Without another word - he wasn't apparently much of a conversationalist - Neil pulled his car out from the Sea Mist Cafe parking lot and headed down Scenic Drive for downtown Carmel, which we'd have to cut through to make it back to my house. Cutting through downtown Carmel was never a picnic, because it was usually crammed with tourists and the tourists never knew where they were going, because none of the streets had names ... or stoplights.
But it can be especially dangerous navigating downtown Carmel-by-the-Sea when there happens to be a homicidal ghost in your backseat.
I didn't realize this right away, of course. I was attempting to do some, you know, mediation. I figured, as long as I had the two brothers together, I might as well try to patch things up between them. I had no idea at the time just how badly their relationship had disintegrated, of course.
"So, Neil," I said conversationally, as we went down Scenic Drive at a pretty good clip. The ocean breeze tugged at my hair and felt deliciously cool after the way the sun had beat down on me earlier. "I heard about your brother. I'm really sorry."
Neil didn't take his gaze off the road. But I saw his fingers tighten on the steering wheel.
"Thanks," was all he said in a quiet voice.
It is generally considered rude to pry into the personal tragedies of others - particularly when the victims of said tragedy were not the ones who introduced the subject - but for a mediator, being rude is all part of the job. I said, "It must have been really awful, out there on that boat."
"Catamaran," both Craig and Neil corrected me at the same time - Craig derisively, Neil gently.
"I mean catamaran," I said. "How long did you hang on for, anyway? Like eight hours or something?"
"Seven," Neil said softly.
"Seven hours," I said. "That's a long time. The water must have been really cold."
"It was," Neil said. He was clearly a man of few words. I did not allow that to dissuade me from my mission, however.
"And I understand," I said, "that your brother was, what, a champion swimmer or something?"
"Damned straight," Craig said from the backseat. "Made all-state - "
I held up a hand to silence him. It was not Craig I wanted to hear from just then.
"Champion swimmer," Neil said, his voice not much louder than the purr of the BMW's engine. "Champion sailor. You name it, Craig was better at it than anybody."
"See?" Craig leaned forward. "See? He's the one that should be dead. Not me. He even admits it!"
"Shhh," I said to Craig. To Neil I said, "That must have really surprised people, then. I mean, when you survived the accident, and Craig didn't."
"Disappointed them, is more like it," Neil muttered. Still, I heard him.
So did Craig.
He settled back against the seat, looking triumphant. "I told you so."

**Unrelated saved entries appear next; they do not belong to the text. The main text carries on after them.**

(** Volume setup raises nothing, and its result is [setup_outcome]. *)
Lemma setup_disk_params_outcome (image : bytes) :
  setup_disk_params image = Ok (setup_outcome image).
Proof.
  unfold setup_outcome.
  destruct (len image <? 512) eqn:Hlen.
  - unfold setup_disk_params. rewrite read_sector_first, Hlen. reflexivity.
  - assert (Hmbr : read_sector image 0 1 = Some (firstn 512 image))
      by (rewrite read_sector_first, Hlen; reflexivity).
    destruct (signature_ok (firstn 512 image)) eqn:Hsig; cbn [negb].
    + destruct (read_sector image (partition_start (firstn 512 image)) 1)
        as [vbr|] eqn:Hvbr.
      * apply (setup_after_boot_sector image _ vbr Hmbr Hsig Hvbr).
      * unfold setup_disk_params. rewrite Hmbr.
        destruct (sector_nonempty _ _ _ Hmbr) as [Lm ->].
        fold (signature_ok (firstn 512 image)). rewrite Hsig. cbn [negb orb].
        destruct (unpack_entry_of_sector _ Lm) as (f & c1 & t & c2 & sz & ->).
        cbn [bind]. rewrite Hvbr. reflexivity.
    + unfold setup_disk_params. rewrite Hmbr.
      fold (signature_ok (firstn 512 image)). rewrite Hsig.
      rewrite orb_true_r. reflexivity.
Qed.

Lemma read_mbr_from_file_spec (image : bytes) :
  MBR.read_mbr_from_file image
  = if len image <? 512 then None else Some (firstn 512 image).
Proof.
  unfold MBR.read_mbr_from_file, MBR.MBR_SIZE.
  change (Z.to_nat 512) with 512%nat. unfold len. rewrite length_firstn.
  destruct (Z.ltb_spec (Z.of_nat (List.length image)) 512);
    destruct (Z.eqb_spec (Z.of_nat (Nat.min 512 (List.length image))) 512);
    try reflexivity; lia.
Qed.

Lemma parse_entries_ok (table : bytes) (indices : list Z) :
  List.length table = 64%nat -> Forall (fun i => 0 <= i <= 3) indices ->
  exists parts, MBR.parse_entries table indices = Ok parts.
Proof.
  intros Ht. induction 1 as [|i indices Hi _ [parts IH]].
  - exists []. reflexivity.
  - cbn [MBR.parse_entries]. destruct (MBR.all_zero _); [eauto|].
    unfold unpack_partition_entry.
    rewrite slice_length by (unfold MBR.PARTITION_ENTRY_SIZE, len; lia).
    replace (Z.to_nat _) with 16%nat by (unfold MBR.PARTITION_ENTRY_SIZE; lia).
    cbn [Nat.eqb bind]. rewrite IH. cbn [bind]. eauto.
Qed.

(** [parse_mbr] of MBR.py decodes any 512 bytes; a missing signature
    gives a warning only. *)
Lemma parse_mbr_ok (mbr_data : bytes) :
  List.length mbr_data = 512%nat ->
  exists r, MBR.parse_mbr mbr_data = Ok r
            /\ MBR.signature_valid r = signature_ok mbr_data
            /\ MBR.warning_printed r = negb (signature_ok mbr_data).
Proof.
  intros H. unfold MBR.parse_mbr, MBR.MBR_SIZE.
  destruct (Z.eqb_spec (len mbr_data) 512) as [_|Hne];
    [|unfold len in Hne; lia].
  cbn [negb].
  destruct (parse_entries_ok
              (slice mbr_data MBR.PARTITION_TABLE_OFFSET MBR.SIGNATURE_OFFSET)
              [0; 1; 2; 3]) as [parts ->].
  - rewrite slice_length;
      unfold MBR.PARTITION_TABLE_OFFSET, MBR.SIGNATURE_OFFSET, len; lia.
  - repeat constructor; lia.
  - cbn [bind]. eexists. split; [reflexivity|]. split; reflexivity.
Qed.

End SetupOutcome.
(** * A shallow embedding of the ndnSIM forwarding core (ndn-l3-protocol.cc)

    Faces, names and nonces are natural numbers (names are lists of
    components).  A node is a record holding the face list, the PIT, the FIB,
    the content store, the configuration flags and two observation logs: the
    packets handed to [face->Send] and the events fired on the trace sources
    ([m_inInterests], [m_dropInterests], [m_outNacks], ...).

    [NdnL3Protocol::Receive], [AddFace], [RemoveFace], [GetFace],
    [GetFaceByNetDevice], [GetNFaces], [DoDispose] and [NotifyNewAggregate]
    are live code.  The
    Interest, Data, NACK and give-up pipelines are the routines written in the
    block of the same file that is kept as comments (the live [Receive]
    delegates to the forwarding strategy, which carries them).  The PIT, FIB
    and content-store primitives they call are not part of the file; their
    definitions below say so. *)

From Stdlib Require Import String List Bool Arith Lia.
Import ListNotations.
Open Scope list_scope.

(** ** Basic data *)

Definition Face := nat.
Definition Name := list nat.
Definition Nonce := nat.
Definition Time := nat.
Definition Payload := list nat.

Fixpoint name_eqb (a b : Name) : bool :=
  match a, b with
  | [], [] => true
  | x :: a', y :: b' => Nat.eqb x y && name_eqb a' b'
  | _, _ => false
  end.

Fixpoint is_prefix (p n : Name) : bool :=
  match p, n with
  | [], _ => true
  | x :: p', y :: n' => Nat.eqb x y && is_prefix p' n'
  | _, [] => false
  end.

(** NdnInterestHeader::NackType *)
Inductive NackType := NORMAL_INTEREST | NACK_LOOP | NACK_GIVEUP_PIT.

Definition nack_eqb (a b : NackType) : bool :=
  match a, b with
  | NORMAL_INTEREST, NORMAL_INTEREST | NACK_LOOP, NACK_LOOP
  | NACK_GIVEUP_PIT, NACK_GIVEUP_PIT => true
  | _, _ => false
  end.

Record NdnInterestHeader := mkInterestHeader {
  ih_name : Name;
  ih_nonce : Nonce;
  ih_lifetime : Time;
  ih_nack : NackType }.

(** header->SetNack (t) *)
Definition SetNack (h : NdnInterestHeader) (t : NackType) : NdnInterestHeader :=
  mkInterestHeader (ih_name h) (ih_nonce h) (ih_lifetime h) t.

Record NdnContentObjectHeader := mkContentObjectHeader { ch_name : Name }.

(** Packets as they are handed to [Send]: an Interest (possibly NACK-tagged)
    or a content object with its payload. *)
Inductive Packet :=
| PInterest (h : NdnInterestHeader)
| PData (h : NdnContentObjectHeader) (payload : Payload).

(** NdnFibFaceMetric::Status *)
Inductive Status := NDN_FIB_GREEN | NDN_FIB_YELLOW | NDN_FIB_RED.

Record NdnFibFaceMetric := mkFaceMetric {
  m_face : Face;
  m_status : Status;
  m_sRtt : Time }.

Record NdnFibEntry := mkFibEntry {
  fib_prefix : Name;
  fib_faces : list NdnFibFaceMetric }.

Record NdnPitEntryIncomingFace := mkIncoming {
  in_face : Face;
  in_arrivalTime : Time }.

Record NdnPitEntryOutgoingFace := mkOutgoing {
  out_face : Face;
  out_sendTime : Time;
  out_waitingInVain : bool }.

Record NdnPitEntry := mkPitEntry {
  pe_name : Name;
  pe_fibPrefix : Name;          (* back-reference to the FIB entry *)
  pe_incoming : list NdnPitEntryIncomingFace;
  pe_outgoing : list NdnPitEntryOutgoingFace;
  pe_seenNonces : list Nonce;
  pe_expireTime : Time;
  pe_maxRetxCount : nat;
  pe_erased : bool }.

(** Drop reasons reported on the drop trace sources. *)
Inductive DropReason :=
| DUPLICATED | SUPPRESSED | NO_FACES | NON_DUPLICATED | AFTER_SATISFIED
| UNSOLICITED | PIT_LIMIT.

(** Events fired on the trace sources, and NS_LOG_ERROR messages. *)
Inductive TraceEvent :=
| InInterest (h : NdnInterestHeader) (f : Face)
| DropInterest (h : NdnInterestHeader) (r : DropReason) (f : Face)
| OutNack (h : NdnInterestHeader) (f : Face)
| InNack (h : NdnInterestHeader) (f : Face)
| DropNack (h : NdnInterestHeader) (r : DropReason) (f : Face)
| InData (h : NdnContentObjectHeader) (f : Face)
| OutData (h : NdnContentObjectHeader) (f : Face)
| DropData (h : NdnContentObjectHeader) (r : DropReason) (f : Face)
| LogError (msg : string).

Record Node := mkNode {
  m_faces : list Face;                 (* NdnFaceList m_faces *)
  m_handlers : list Face;              (* faces whose callback is Receive *)
  m_faceIds : list (Face * nat);       (* face->SetId *)
  m_faceCounter : nat;
  m_up : list Face;                    (* faces for which IsUp () holds *)
  m_pit : list NdnPitEntry;
  m_pitMaxSize : nat;                  (* 0: unlimited *)
  m_fib : list NdnFibEntry;
  m_contentStore : list (NdnContentObjectHeader * Payload);
  m_now : Time;                        (* Simulator::Now () *)
  m_nacksEnabled : bool;
  m_cacheUnsolicitedData : bool;
  m_sent : list (Face * Packet);       (* face->Send (packet), in order *)
  m_trace : list TraceEvent }.

(** Field updates. *)
Definition set_faces (st : Node) (fs hs : list Face) (ids : list (Face * nat)) (c : nat) : Node :=
  mkNode fs hs ids c (m_up st) (m_pit st) (m_pitMaxSize st) (m_fib st)
    (m_contentStore st) (m_now st) (m_nacksEnabled st) (m_cacheUnsolicitedData st)
    (m_sent st) (m_trace st).

Definition set_pit (st : Node) (p : list NdnPitEntry) : Node :=
  mkNode (m_faces st) (m_handlers st) (m_faceIds st) (m_faceCounter st) (m_up st) p
    (m_pitMaxSize st) (m_fib st) (m_contentStore st) (m_now st) (m_nacksEnabled st)
    (m_cacheUnsolicitedData st) (m_sent st) (m_trace st).

Definition set_fib (st : Node) (fb : list NdnFibEntry) : Node :=
  mkNode (m_faces st) (m_handlers st) (m_faceIds st) (m_faceCounter st) (m_up st)
    (m_pit st) (m_pitMaxSize st) fb (m_contentStore st) (m_now st) (m_nacksEnabled st)
    (m_cacheUnsolicitedData st) (m_sent st) (m_trace st).

Definition set_cs (st : Node) (cs : list (NdnContentObjectHeader * Payload)) : Node :=
  mkNode (m_faces st) (m_handlers st) (m_faceIds st) (m_faceCounter st) (m_up st)
    (m_pit st) (m_pitMaxSize st) (m_fib st) cs (m_now st) (m_nacksEnabled st)
    (m_cacheUnsolicitedData st) (m_sent st) (m_trace st).

(** [face->Send (packet)] *)
Definition Send (st : Node) (f : Face) (p : Packet) : Node :=
  mkNode (m_faces st) (m_handlers st) (m_faceIds st) (m_faceCounter st) (m_up st)
    (m_pit st) (m_pitMaxSize st) (m_fib st) (m_contentStore st) (m_now st)
    (m_nacksEnabled st) (m_cacheUnsolicitedData st) (m_sent st ++ [(f, p)]) (m_trace st).

(** Firing a trace source (or logging an error). *)
Definition Fire (st : Node) (ev : TraceEvent) : Node :=
  mkNode (m_faces st) (m_handlers st) (m_faceIds st) (m_faceCounter st) (m_up st)
    (m_pit st) (m_pitMaxSize st) (m_fib st) (m_contentStore st) (m_now st)
    (m_nacksEnabled st) (m_cacheUnsolicitedData st) (m_sent st) (m_trace st ++ [ev]).

(** ** PIT entry primitives (NdnPitEntry)

    Modelled from the spec: NdnPitEntry is not part of the source file.  The
    incoming and outgoing containers are sets indexed by face; the seen-nonce
    container records every nonce observed for the name. *)

Definition IsNonceSeen (e : NdnPitEntry) (n : Nonce) : bool :=
  existsb (Nat.eqb n) (pe_seenNonces e).

Definition with_nonces (e : NdnPitEntry) (ns : list Nonce) : NdnPitEntry :=
  mkPitEntry (pe_name e) (pe_fibPrefix e) (pe_incoming e) (pe_outgoing e) ns
    (pe_expireTime e) (pe_maxRetxCount e) (pe_erased e).

Definition with_incoming (e : NdnPitEntry) (i : list NdnPitEntryIncomingFace) : NdnPitEntry :=
  mkPitEntry (pe_name e) (pe_fibPrefix e) i (pe_outgoing e) (pe_seenNonces e)
    (pe_expireTime e) (pe_maxRetxCount e) (pe_erased e).

Definition with_outgoing (e : NdnPitEntry) (o : list NdnPitEntryOutgoingFace) : NdnPitEntry :=
  mkPitEntry (pe_name e) (pe_fibPrefix e) (pe_incoming e) o (pe_seenNonces e)
    (pe_expireTime e) (pe_maxRetxCount e) (pe_erased e).

Definition AddSeenNonce (e : NdnPitEntry) (n : Nonce) : NdnPitEntry :=
  with_nonces e (n :: pe_seenNonces e).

"I'm sure your parents are sad about losing Craig," I said, ignoring the ghost in the backseat. "And you're going to have to give them some time. But they're happy not to have lost you, Neil. You know they are."

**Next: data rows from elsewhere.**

Lemma edit_phone_loop_found v (σ : store) ps vs old new :
  hold σ ps vs → NoDup ps → old ∈ vs → setter_accepts v new = true →
  ∃ p, p ∈ ps ∧ phone_value σ p = Some old
       ∧ edit_phone_loop v ps old new σ = (Ret true, <[p := OField Phone new]> σ)
       ∧ hold (<[p := OField Phone new]> σ) ps (replace_first old new vs).
Proof.
  intros H. induction H as [|p s ps vs Hp Hps IH]; intros Hnd Hin Hnew.
  { by apply elem_of_nil in Hin. }
  apply NoDup_cons in Hnd as [Hp_notin Hnd]. simpl.
  pose proof (proj1 (phone_value_Some _ _ _) Hp) as Hp'.
  rewrite (run_bind_ret _ _ _ _ _ (get_value_field _ _ _ _ Hp')).
  case_bool_decide as Hs.
  - subst s. exists p. split_and!; [apply elem_of_cons; by left|done| |].
    + by rewrite (run_bind_ret _ _ _ _ _ (set_value_ok v _ _ _ _ new Hp' (λ _, Hnew))).
    + constructor; [apply phone_value_Some, lookup_insert_eq|].
      by apply hold_insert.
  - apply elem_of_cons in Hin as [?|Hin]; [done|].
    destruct (IH Hnd Hin Hnew) as (q & Hq & Hqv & Hrun & Hhold).
    exists q. split_and!; [apply elem_of_cons; by right|done..|].
    constructor; [|done].
    rewrite phone_value_insert_ne; [done|]. by intros ->.
Qed.

Lemma edit_phone_loop_rejected (σ : store) ps vs old new :
  hold σ ps vs → old ∈ vs → accepted new = false →
  edit_phone_loop Privo ps old new σ = (Raise (ValueError validation_msg), σ).
Proof.
  induction 1 as [|p s ps vs Hp _ IH]; intros Hin Hnew.
  { by apply elem_of_nil in Hin. }
  simpl. pose proof (proj1 (phone_value_Some _ _ _) Hp) as Hp'.
  rewrite (run_bind_ret _ _ _ _ _ (get_value_field _ _ _ _ Hp')).
  case_bool_decide as Hs.
  - by rewrite run_bind, (set_value_privo_phone _ _ _ _ Hp'), Hnew.
  - apply elem_of_cons in Hin as [?|Hin]; [done|]. auto.
Qed.

(** C4: when some entry of the record has value [old] and [new] passes
    the test, [edit_phone] returns and the values of the record are the
    former ones with the first occurrence of [old] replaced by [new], held
    by the same instances; when no entry has value [old] it raises the
    "not found" [ValueError] and the store is not changed.  Both variants. *)
Theorem edit_phone_first_match
    (v : variant) (r : ref) (old new : str) (σ : store)
    (ps : list ref) (vs : list str) :
  record_phones σ r = Some ps → hold σ ps vs → NoDup ps →
  (old ∈ vs → accepted new = true →
     ∃ σ', edit_phone v r old new σ = (Ret (), σ')
           ∧ record_phones σ' r = Some ps
           ∧ phone_values σ' r = Some (replace_first old new vs))
  ∧ (old ∉ vs →
     edit_phone v r old new σ = (Raise (ValueError (not_found_msg v old)), σ)).
Proof.
  intros Hr Hps Hnd.
  assert (∃ n, σ !! r = Some (ORecord n ps)) as [n Hr'].
  { unfold record_phones in Hr.
    destruct (σ !! r) as [[]|]; simplify_eq. eauto. }
  unfold edit_phone.
  rewrite (run_bind_ret _ _ _ _ _ (get_phones_record _ _ _ _ Hr')).
  split.
  - intros Hin Hnew%(accepted_setter v).
    destruct (edit_phone_loop_found v σ ps vs old new Hps Hnd Hin Hnew)
      as (p & Hp & Hpv & Hrun & Hhold).
    rewrite (run_bind_ret _ _ _ _ _ Hrun).
    assert (p ≠ r) as Hne.
    { intros ->. apply phone_value_Some in Hpv. congruence. }
    eexists. split; [done|]. split.
    + unfold record_phones. by rewrite lookup_insert_ne, Hr'.
    + apply phone_values_Some. exists n, ps.
      split; [by rewrite lookup_insert_ne | done].
  - intros Hout.
    by rewrite (run_bind_ret _ _ _ _ _ (edit_phone_loop_absent v σ ps vs old new Hps Hout)).
Qed.
(** C4 (as stated) fails: the window [[0, 0]] satisfies
    [0 <= start <= end], yet with [clip_len = 2] and [ctx_l = 75] its
    bounds are [[0, -1]]. *)
Lemma ce_bounds_counterexample :
  0 <= fst (0, 0) <= snd (0, 0) /\ 0 < 75 /\
  fst (get_span_labels ds_ce 0 75 (World [] [meta_instant]))
  = Ok (SpansIdx [(0, -1)], [0]) /\
  ~ (fst (0, -1) <= snd (0, -1) /\
     0 <= fst (0, -1) < 75 /\ 0 <= snd (0, -1) < 75).
Proof.
  split; [done|]. split; [done|]. split; [reflexivity|]. simpl. lia.
Qed.

(** Beyond [2^24] clips the float32 tensor rounds: for
    [ctx_l = 2^24 + 4] the window [[0, 2 * ctx_l]] ends, with
    [clip_len = 2], at clip [ctx_l - 1 = 2^24 + 3], which is read back as
    [2^24 + 4 = ctx_l]. *)
Lemma ce_bounds_float32_rounds :
  ce_row ds_ce (2 ^ 24 + 4) (0, 2 * (2 ^ 24 + 4)) = Ok (0, 2 ^ 24 + 4).
Proof. reflexivity. Qed.

(** ** Moment-length classes *)

Lemma first_class_Some l c0 vals c :
  first_class l c0 vals = Some c ->
  exists i, c = (c0 + i)%nat /\ is_first_threshold vals l i.
Proof.
  revert c0. induction vals as [|v vals IH]; intros c0 H; simpl in H; [done|].
  destruct (Z.leb_spec l v) as [Hle|Hgt].
  - simplify_eq. exists 0%nat. split; [lia|]. exists v. split; [done|].
    split; [done|]. intros j v' Hj. lia.
  - destruct (IH _ H) as (i & -> & v1 & Hv1 & Hle & Hbefore).
    exists (S i). split; [lia|]. exists v1. split; [done|]. split; [done|].
    intros [|j] v' Hj Hv'; simplify_eq/=; [done|]. eapply Hbefore; [|done]. lia.
Qed.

"They aren't," Neil said as matter-of-factly as if he'd been saying the sky is blue. "They liked Craig better. Everybody did. I know what they're thinking. What everybody is thinking. That it should have been me. I should have been the one to die. Not Craig."

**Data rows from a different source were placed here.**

(** ** Termination in the cases left open above *)

(** X14: a termination request (the signal, or a server error) in the
    two cases the teardown of a ready server leaves open.  Before the
    server is ready, [terminate] releases nothing of the pipeline, which
    was never built: it frees the server connection, undoes TLS, removes
    the signal handler and quits the reactor, and [main] returns 1.
    When a forced assertion of the TLS block fails, the process stops
    there: [terminate] returns exactly when these assertions hold, and
    otherwise the signal handler is not removed, [BReactor_Quit] is not
    called and no variable has changed. *)
Theorem termination_before_ready_or_failing argv incoming e rest w :
  run_process argv incoming = Waiting w ->
  e = ev_signal \/ e = ev_server_error ->
  (server_ready w = 0 -> tls_teardown_ok (options w) = true ->
   exists w',
     run_process argv (incoming ++ e :: rest) = Done 1 w' /\
     trace w' =
       trace w
         ++ [callback e; termination_log e;
             call_BLog BLOG_NOTICE "tearing down" []; call_ServerConnection_Free]
         ++ tls_teardown (options w)
         ++ [call_BSignal_RemoveHandler; call_DEAD_KILL; call_BReactor_Quit 1]
         ++ exit_calls /\
     pipeline_calls (trace w') = []) /\
  (tls_teardown_ok (options w) = false ->
   exists w',
     run_process argv (incoming ++ e :: rest) = Abort AssertFailure w' /\
     trace w' = trace w ++ [callback e; termination_log e] ++ teardown_abort_calls w /\
     core_state w' = core_state w /\
     (call_BSignal_RemoveHandler ∉ teardown_abort_calls w) /\
     (forall code, call_BReactor_Quit code ∉ teardown_abort_calls w)) /\
  ((exists w', terminate w = Done tt w') <-> tls_teardown_ok (options w) = true).
Proof.
  intros Hw He.
  destruct (run_process_waiting _ _ _ Hw) as [(Hquit & _ & _ & _ & Hpipe) _].
  set (W1 := add_calls [callback e; termination_log e] w).
  assert (Hd : dispatch e (set_trace (trace w ++ [callback e]) w) = terminate W1).
  { subst W1. destruct He as [-> | ->]; cbn [dispatch];
      unfold signal_handler, server_handler_error, add_calls; prog_simpl; world_norm;
      reflexivity. }
  split; [|split].
  - intros Hr Hok. rewrite (run_process_step argv incoming e rest w Hw), Hd.
    rewrite terminate_ok by exact Hok.
    unfold bind. rewrite (BReactor_Exec_quit rest _ 1) by reflexivity.
    rewrite leave_loop_run. eexists. split; [reflexivity|].
    subst W1. unfold teardown_calls, pipeline_frees, add_calls.
    cbn [set_trace set_quit trace server_ready options]. rewrite Hr.
    change (truthy 0) with false. split; [trace_norm; reflexivity|].
    rewrite Hr in Hpipe. change (truthy 0) with false in Hpipe.
    rewrite !pipeline_calls_app, Hpipe. unfold tls_teardown, exit_calls.
    destruct He as [-> | ->]; destruct (truthy (opt_ssl (options w))); reflexivity.
  - intros Hno. rewrite (run_process_step argv incoming e rest w Hw), Hd.
    rewrite terminate_abort by exact Hno.
    eexists. split; [reflexivity|].
    subst W1. unfold teardown_abort_calls, pipeline_frees, add_calls.
    cbn [set_trace trace server_ready options core_state my_id flood_blocking
         flood_next quit].
    split; [trace_norm; reflexivity|]. split; [reflexivity|].
    destruct (truthy (server_ready w)), (SSL_ShutdownServerSessionIDCache_ok E),
      (NSS_Shutdown_ok E); cbn [app]; (split; [|intros code]); list_mem.
  - split.
    + intros [w' Hrun]. destruct (tls_teardown_ok (options w)) eqn:Hok; [reflexivity|].
      rewrite terminate_abort in Hrun by exact Hok. discriminate Hrun.
    + intros Hok. rewrite terminate_ok by exact Hok. eauto.
Qed.

End Flooder.

(** * The theorems on the sample platform *)

Lemma sample_MAX_FLOODS_range : 0 <= sample_MAX_FLOODS <= INT_MAX.
Proof. unfold sample_MAX_FLOODS, INT_MAX. lia. Defined.

Lemma sample_wf_options : wf_options sample_options.
Proof. unfold wf_options, INT_MAX. simpl. lia. Defined.

Lemma sample_recv_pre : recv_pre sample_ready_world.
Proof.
  unfold recv_pre, cursor_ok. simpl.
  split; [discriminate|]. split; [reflexivity|]. intros _. lia.
Defined.

(** C1 on the sample world: five pulls are addressed to 7, 3, 3, 9, 7. *)
Lemma C1_round_robin_witness :
  exists rs w',
    recv_repeatedly sample_SCID_OUTMSG sample_SC_MAX_MSGLEN false 5
      sample_buffer 0 sample_ready_world = Done rs w' /\
    Forall2 (addressed_to sample_SCID_OUTMSG sample_SC_MAX_MSGLEN) rs [7; 3; 3; 9; 7] /\
    logged_targets (trace w') = logged_targets (trace sample_ready_world) ++ [7; 3; 3; 9; 7].
Proof.
  apply (C1_round_robin sample_SCID_OUTMSG sample_SC_MAX_MSGLEN false
           sample_ready_world sample_buffer 0 0).
  - discriminate.
  - reflexivity.
  - exact sample_wf_options.
  - reflexivity.
  - vm_compute. lia.
  - vm_compute. lia.
  - unfold sample_SCID_OUTMSG. lia.
  - reflexivity.
  - reflexivity.
Defined.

Craig leaned forward again. "See?" he said. "Even Neil admits it. He should be the one back here, not me."
But I was now more concerned for the living brother than I was for the dead one. "Neil, you can't mean that."
"Why not?" Neil shrugged. "It's the truth."
"It's not true," I said. "There's a reason you lived and Craig didn't."
"Yeah," Craig said sarcastically. "Somebody messed up. Big time."
"No," I said, shaking my head. "That's not it. Craig hit his head. Plain and simple. It was an accident, Neil. An accident that wasn't your fault."